Uji Konsep Alternatif
Sementara itu, terdapat peluang yang besar bagi penganjur paham yang lain untuk mencari alternatif yang segar bagi pembangunan ekonomi Indonesia. Sebab, sekurangnya selama 4 dekade terakhir konsep pembangunan ekonomi yang digunakan pemerintah untuk mengelola perekonomian Indonesia bisa dikatakan satu warna. Jika istilah neoliberalisme dianggap terlalu keras, setidaknya selama ini pemerintah memberi peran yang sangat besar bagi pasar untuk mengalokasikan kegiatan ekonomi, intervensi pemerintah yang kian dilucuti, semangat yang menggebu untuk mendatangkan penanaman modal asing dan utang luar negeri, serta dukungan terhadap liberalisasi keuangan dan perdagangan. Hasilnya, di samping prestasi-prestasi ekonomi yang dipublikasikan dan diklaim selama ini, seperti pertumbuhan ekonomi dan stabilitas makro ekonomi; juga menyembulkan luka pembangunan yang tidak kalah banyak, misalnya kemiskinan, ketimpangan, pengangguran, eksploitasi sumber daya alam, ketergantungan utang, dan porsi pelaku ekonomi asing yang kian membesar.

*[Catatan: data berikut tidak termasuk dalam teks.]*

(* ===== verification/ReconcilerSpec.v ===== *)
(** * What the host reconciler guarantees

    Theorems on reconciler/host.go: what one tick may change, whatever calls
    fail, and that it gives up the machines of a host that is gone. *)

From S2P Require Import Prelude Schema HostStore PlacementStore OperationStore.
From S2P Require Import AccountStore StoreStep RecordInv TableInv Scenario World Fleet.
From S2P Require Import FleetLemmas.
From S2P Require Import GoStrings Versions Routing Runtime RuntimeLemmas PollerLemmas.
From S2P Require Import RuntimeSpec.
From S2P Require Import Reconciler ReconcilerLemmas.

(** ** One tick, whatever calls fail *)

Section Tick.
Context (rs : RuntimeService) (machineCleanup : bool) (staleThreshold : Z).
Context (instance_exists : string → string → bool).
Abbreviation tick := (tick staleThreshold instance_exists).
Abbreviation from := (from staleThreshold instance_exists).

Lemma from_cleanup db0 id : steps (keeps (from db0)) (cleanup_machine rs machineCleanup id).
Proof. apply from_tick, tick_cleanup. Qed.
Lemma from_emit db0 e : steps (keeps (from db0)) (emit e).
Proof. apply from_tick, steps_emit, _. Qed.

Lemma from_reset_stuck db0 m :
  row_keys db0 → db_machines db0 !! Machine_ID m = Some m → stuck (db_now db0) m = true →
  steps (keeps (from db0)) (reset_stuck rs machineCleanup (stuck_row m)).
Proof.
  intros Hk Hm Hs. unfold reset_stuck.
  match goal with |- steps _ (bind (try _) ?k) =>
    assert (∀ op, (∀ o msg, op = Ok o → steps (keeps (from db0))
      (call (CompleteMachineOperation (MachineOperation_ID o) "failed" msg))) →
      steps (keeps (from db0)) (k op)) as Hrest end.
  { intros op Hop. apply steps_bind; [apply _| |intros _].
    { destruct op; [|apply steps_ret, _]. by apply steps_ignore, Hop. }
    apply steps_bind; [apply _| |intros _].
    { apply steps_when, steps_ignore; [apply _|].
      eapply from_release; [exact Hm|]. intros; by left. }
    apply steps_bind; [apply _|apply from_cleanup|intros _]. cbv zeta.
    apply steps_bind; [apply _| |intros [u|e]; [apply from_emit|apply steps_ret, _]].
    apply steps_try. eapply from_set_status; [exact Hm|]. intros db c T _.
    split; [done|]. right. split; [done|by left]. }
  apply from_listed.
  - intros db. by rewrite GetActive_run.
  - intros db o T Ho. apply GetActive_some in Ho. apply (Hrest (Ok o)). intros o' msg [= <-].
    assert (MachineOperation_MachineID o = Machine_ID m) as E.
    { apply elem_of_select in Ho as [[Ho _]%andb_prop _]. by apply String.eqb_eq in Ho. }
    eapply from_fail_operation; [done|exact T|by rewrite E|done|by rewrite E].
  - intros e. apply (Hrest (Err e)). by intros.
Qed.

(** A listed row is a row of the table, under its key. *)
Lemma listed_machine db P m :
  row_keys db → m ∈ select P (db_machines db) →
  P m = true ∧ db_machines db !! Machine_ID m = Some m.
Proof.
  intros (_ & Hk & _) [HP [k Hm]]%elem_of_select. split; [done|].
  pose proof (Hk _ _ Hm) as E. cbn in E. by rewrite E.
Qed.
Lemma listed_host db P h :
  row_keys db → h ∈ select P (db_hosts db) → P h = true ∧ db_hosts db !! Host_ID h = Some h.
Proof.
  intros (Hk & _) [HP [k Hh]]%elem_of_select. split; [done|].
  pose proof (Hk _ _ Hh) as E. cbn in E. by rewrite E.
Qed.

Lemma from_stuck_machines db0 :
  row_keys db0 → steps (keeps (from db0)) (reconcileStuckMachines rs machineCleanup).
Proof.
  intros Hk. apply from_relisted; [done| |intros e; apply steps_ret, _].
  intros db ms T [= <-]. apply from_each. intros r Hr.
  apply list_elem_of_fmap in Hr as (m & -> & Hm).
  assert (row_keys db) as Hk' by (by eapply row_keys_tick).
  apply listed_machine in Hm as [Hs Hm]; [|done]. by apply from_reset_stuck.
Qed.

(** *** Hosts that are gone *)

Lemma given_up_dead db0 db m hid h :
  tick db0 db → db_hosts db0 !! hid = Some h → Host_Status h = "terminated"%string →
  Machine_HostID m = Some hid → should_run m = true → given_up db0 db m.
Proof.
  intros T Hh Hs Hm Hr. right. split; [done|]. eapply on_dead_host_mono; [exact T|].
  by exists hid, h.
Qed.

Lemma from_mark_error db0 hid h msg :
  db_hosts db0 !! hid = Some h → Host_Status h = "terminated"%string →
  steps (keeps (from db0)) (call (MarkMachinesOnHostError hid msg)).
Proof.
  intros Hh Hs. apply from_call. intros db T. cbn. apply tick_set_machines; [done|].
  apply rows_update_where; [exact (tick_machines _ _ _ _ T)|].
  intros k a c Ha [Hhost Hrun]%andb_prop M. apply bool_decide_eq_true_1 in Hhost.
  destruct M as [F S]. split; [by rewrite <-F|right]. split; [done|].
  eapply given_up_dead; [exact T|exact Hh|done| |].
  - destruct a, c. cbn in F, Hhost |- *. by simplify_eq.
  - unfold should_run. destruct S as [<-|[E _]]; [exact Hrun|by rewrite E in Hrun].
Qed.

Lemma from_cleanup_machines db0 h h0 :
  row_keys db0 → db_hosts db0 !! Host_ID h = Some h0 → Host_Status h0 = "terminated"%string →
  ∀ w, w_db w = db0 →
  tick db0 (w_db (cleanupMachinesOnHost rs machineCleanup h w).2).
Proof.
  intros Hk Hh Hs w Hw. unfold cleanupMachinesOnHost. rewrite bind_try.
  pose proof (from_mark_error db0 _ _ "host terminated unexpectedly" Hh Hs w) as H1.
  pose proof (call_db (MarkMachinesOnHostError (Host_ID h) "host terminated unexpectedly") w)
    as Hc.
  destruct (call _ w) as [r w1]. cbn in H1. unfold keeps, from at 1 in H1.
  rewrite Hw in H1. specialize (H1 ltac:(reflexivity)).
  cbn [fst snd]. match goal with |- tick _ (w_db (?m w1).2) => enough (steps (keeps (from db0)) m) as Hm
    by exact (Hm w1 H1) end.
  set (ids := match r with Ok ids => ids | Err _ => [] end).
  assert (∀ id, id ∈ ids → ∃ m, db_machines db0 !! id = Some m ∧ should_run m = true ∧
    Machine_HostID m = Some (Host_ID h)) as Hids.
  { unfold ids. destruct Hc as [[-> _]|[-> _]]; [|by intros id ?%elem_of_nil].
    cbn. rewrite Hw. intros id (m & -> & Hm)%list_elem_of_fmap.
    apply listed_machine in Hm as [[Hhost Hrun]%andb_prop Hm]; [|done].
    apply bool_decide_eq_true_1 in Hhost. by exists m. }
  clearbody ids. clear Hc H1 r Hw w w1. cbv beta zeta.
  apply steps_bind; [apply _| |intros _].
  { apply steps_for_each; [apply _|]. intros id. apply from_emit. }
  apply steps_bind; [apply _| |intros _].
  { apply from_each. intros id Hid. destruct (Hids id Hid) as (m & Hm & Hr & Hhost).
    apply steps_bind; [apply _| |intros _; apply from_cleanup]. apply steps_ignore.
    eapply from_release; [exact Hm|]. intros db T. by eapply given_up_dead. }
  apply from_relisted; [done| |intros e; apply steps_ret, _].
  intros db ms T [= <-]. apply from_each. intros m Hm.
  assert (row_keys db) as Hk' by (by eapply row_keys_tick).
  apply listed_machine in Hm as [_ Hm]; [|done].
  destruct (String.eqb_spec (Machine_Status m) "stopped") as [E|]; [|apply steps_ret, _].
  apply steps_ignore. eapply from_set_status; [exact Hm|]. intros db' c _ _. auto.
Qed.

Tawaran pasangan JK -Wiranto yang mengusung tema “kemandirian ekonomi†harus diperkuat dan diuji dengan agenda ekonomi yang lebih detail sehingga tidak jatuh dalam jargon kosong yang sulit diimplementasikan. Dalam beberapa hal agenda detail itu sudah diperinci cukup jelas, misalnya mengurangi atau meniadakan campur tangan konsultan dan lembaga asing (multilateral), fokus kepada pembangunan sektor riil ketimbang sektor keuangan/pasar modal, dan pemihakan terhadap pelaku ekonomi kecil dan sumber daya ekonomi lokal. Jika agenda-agenda ini dijelmakan dalam kebijakan ekonomi, maka potensi untuk mengubah tampilan ekonomi Indonesia menajdi cukup besar. Sekurangnya, dengan fokus kepada sektor riil, maka problem pengangguran akan teratasi karena pembukaan kesempatan kerja lebih banyak di sektor riil, bulkan sektor keuangan. Hasilnya, persoalan kemiskinan dan ketimpangan pendapatan juga terselesaikan dengan sendirinya.

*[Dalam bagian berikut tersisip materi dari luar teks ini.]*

(* ===== verification/Workflows.v ===== *)
(** * The workflow service: workflows/service.go and workflows/types.go

    The service is a thin layer over the workflow tables.  The steps of a
    workflow are run by DBOS, a library the code calls: what it does with a step
    is a parameter, [StepRunner]. *)

From S2P Require Import Prelude Schema OperationStore World.

Definition StatusQueued : string := "queued".
Definition StatusRunning : string := "running".
Definition StatusWaiting : string := "waiting".
Definition StatusCompleted : string := "completed".
Definition StatusFailed : string := "failed".
Definition KindMigration : string := "migration".
Definition KindNotification : string := "notification".
Definition QueueNotifications : string := "notifications".
Definition QueueMachineLifecycle : string := "machine-lifecycle".

Record CreateRunParams : Type := mkCreateRunParams {
  CreateRunParams_ID : string;
  CreateRunParams_Kind : string;
  CreateRunParams_ScopeType : string;
  CreateRunParams_ScopeID : string;
  CreateRunParams_RequestedBy : option Z;
  CreateRunParams_AccountID : option Z;
  CreateRunParams_Priority : string;
  CreateRunParams_InputJSON : option json
}.
#[export] Instance eta_CreateRunParams : Eta CreateRunParams := λ r,
  mkCreateRunParams (CreateRunParams_ID r) (CreateRunParams_Kind r)
    (CreateRunParams_ScopeType r) (CreateRunParams_ScopeID r)
    (CreateRunParams_RequestedBy r) (CreateRunParams_AccountID r)
    (CreateRunParams_Priority r) (CreateRunParams_InputJSON r).

Record EventParams : Type := mkEventParams {
  EventParams_WorkflowID : string;
  EventParams_Phase : option string;
  EventParams_Level : string;
  EventParams_EventType : string;
  EventParams_Message : string;
  EventParams_DetailsJSON : option json
}.
Record LockParams : Type := mkLockParams {
  LockParams_ResourceType : string;
  LockParams_ResourceID : string;
  LockParams_LockKind : string;
  LockParams_WorkflowID : string;
  LockParams_LeaseExpiresAt : time
}.

(** Eight random bytes in hexadecimal. *)
Definition generateWorkflowID : M string :=
  let! b := wrap "generating workflow ID" rand_hex in
  ret ("wf_" +:+ b)%string.
Definition NewID : M string := generateWorkflowID.

Definition CreateRun (params : CreateRunParams) : M WorkflowRun :=
  let! id := if String.eqb (CreateRunParams_ID params) "" then generateWorkflowID
             else ret (CreateRunParams_ID params) in
  let params := params
    <| CreateRunParams_ID := id |>
    <| CreateRunParams_Priority ::= λ p, if String.eqb p "" then "normal"%string else p |>
    <| CreateRunParams_InputJSON ::= λ j, Some (default (JObj []) j) |> in
  call (CreateWorkflowRun (mkWorkflowRun (CreateRunParams_ID params)
    (CreateRunParams_Kind params) (CreateRunParams_ScopeType params)
    (CreateRunParams_ScopeID params) StatusQueued None
    (CreateRunParams_RequestedBy params) (CreateRunParams_AccountID params)
    (CreateRunParams_Priority params) (CreateRunParams_InputJSON params)
    None None None None None None 0 0)).

Definition GetRun (id : string) : M WorkflowRun := call (GetWorkflowRun id).
Definition ListRunsByScope (scopeType scopeID : string) (limit : Z) : M (list WorkflowRun) :=
  call (ListWorkflowRunsByScope scopeType scopeID limit).
Definition ListEvents (workflowID : string) (limit : Z) : M (list WorkflowEvent) :=
  call (ListWorkflowEvents workflowID limit).

Definition AddEvent (params : EventParams) : M unit :=
  let! _ := call (CreateWorkflowEvent (mkWorkflowEvent 0 (EventParams_WorkflowID params)
    (EventParams_Phase params) (EventParams_Level params) (EventParams_EventType params)
    (EventParams_Message params) (EventParams_DetailsJSON params) 0)) in
  ret tt.

Definition UpdateStatus (id status : string) (phase : option string)
    (summary : option json) (errCode errMsg : option string) : M unit :=
  call (UpdateWorkflowRunStatus id status phase summary errCode errMsg).
Definition Complete (id status : string) (output : option json)
    (errCode errMsg : option string) : M unit :=
  call (CompleteWorkflowRun id status output errCode errMsg).

Definition AcquireLock (params : LockParams) : M unit :=
  let! _ := call (AcquireWorkflowLock (mkWorkflowLock (LockParams_ResourceType params)
    (LockParams_ResourceID params) (LockParams_LockKind params)
    (LockParams_WorkflowID params) (LockParams_LeaseExpiresAt params) 0 0)) in
  ret tt.
Definition RenewLock (workflowID resourceType resourceID lockKind : string)
    (leaseUntil : time) : M unit :=
  call (RenewWorkflowLock workflowID resourceType resourceID lockKind leaseUntil).
Definition ReleaseLocks (workflowID : string) : M unit :=
  call (ReleaseWorkflowLocks workflowID).

(** ** Steps

    DBOS runs the body of a step, and again after an error, at most as many
    times as [WithStepMaxRetries] says (none without it); a step that keeps
    failing returns an error of DBOS's own.  [step_attempts n] is how many of
    the [n] retries are made. *)
Class StepRunner := {
  step_attempts : nat → nat;
  step_attempts_le n : (step_attempts n ≤ n)%nat;
  step_error : nat → error → error
}.

Fixpoint attempt {A} (retries : nat) (body : M A) : M A :=
  match retries with
  | O => body
  | S n =>
      let! r := try body in
      match r with
      | Ok a => ret a
      | Err _ => attempt n body
      end
  end.

Definition RunAsStep `{StepRunner} {A} (maxRetries : nat) (body : M A) : M A :=
  let! r := try (attempt (step_attempts maxRetries) body) in
  match r with
  | Ok a => ret a
  | Err e => fail (step_error maxRetries e)
  end.

(** The documented behaviour: all retries are made. *)
#[export] Instance step_runner_all : StepRunner := {|
  step_attempts := λ n, n;
  step_attempts_le := λ n, Nat.le_refl n;
  step_error := λ n e, if Nat.eqb n 0 then e
                       else ErrWrap "step has exceeded its maximum of retries" e
|}.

Seterusnya, tawaran pasangan Megawati – Prabowo juga tidak kalah menawan. Hanya, publik dalam beberapa hal agak skeptis akibat sejarah pemerintahan Megawati sebelumnya yang tidak kalah masif dalam melakukan liberalisasi, seperti penjualan BUMN. Sungguh pun begitu, tanpa menengok kisah lampau itu, platform ekonomi yang diusung Prabowo (seperti dipahami, Prabowo akan diberi wewenang mengurus ekonomi jika pasangan ini terpilih) memberikan warna yang kontras. Antusiasmenya yang begitu menyala untuk membangun ekonomi kerakyatan lewat pembelaan terhadap kaum tani, nelayan, buruh, sektor informal, pasar tradisional, dan lainnya perlu diapresiasi karena sekurangnya dia tidak takut terhadap resistensi dari konstituen lainnya (misalnya pengusaha besar). Akhirnya, risalah ini semoga bermanfaat untuk memberi penilaian platform pasangan mana yang berpotensi menghadirkan kesatuan napas antara gagasan dan tindakan (platform asli), serta platform mana yang cuma ditampilkan untuk menjala para pemilih (platform aspal/asli tapi palsu).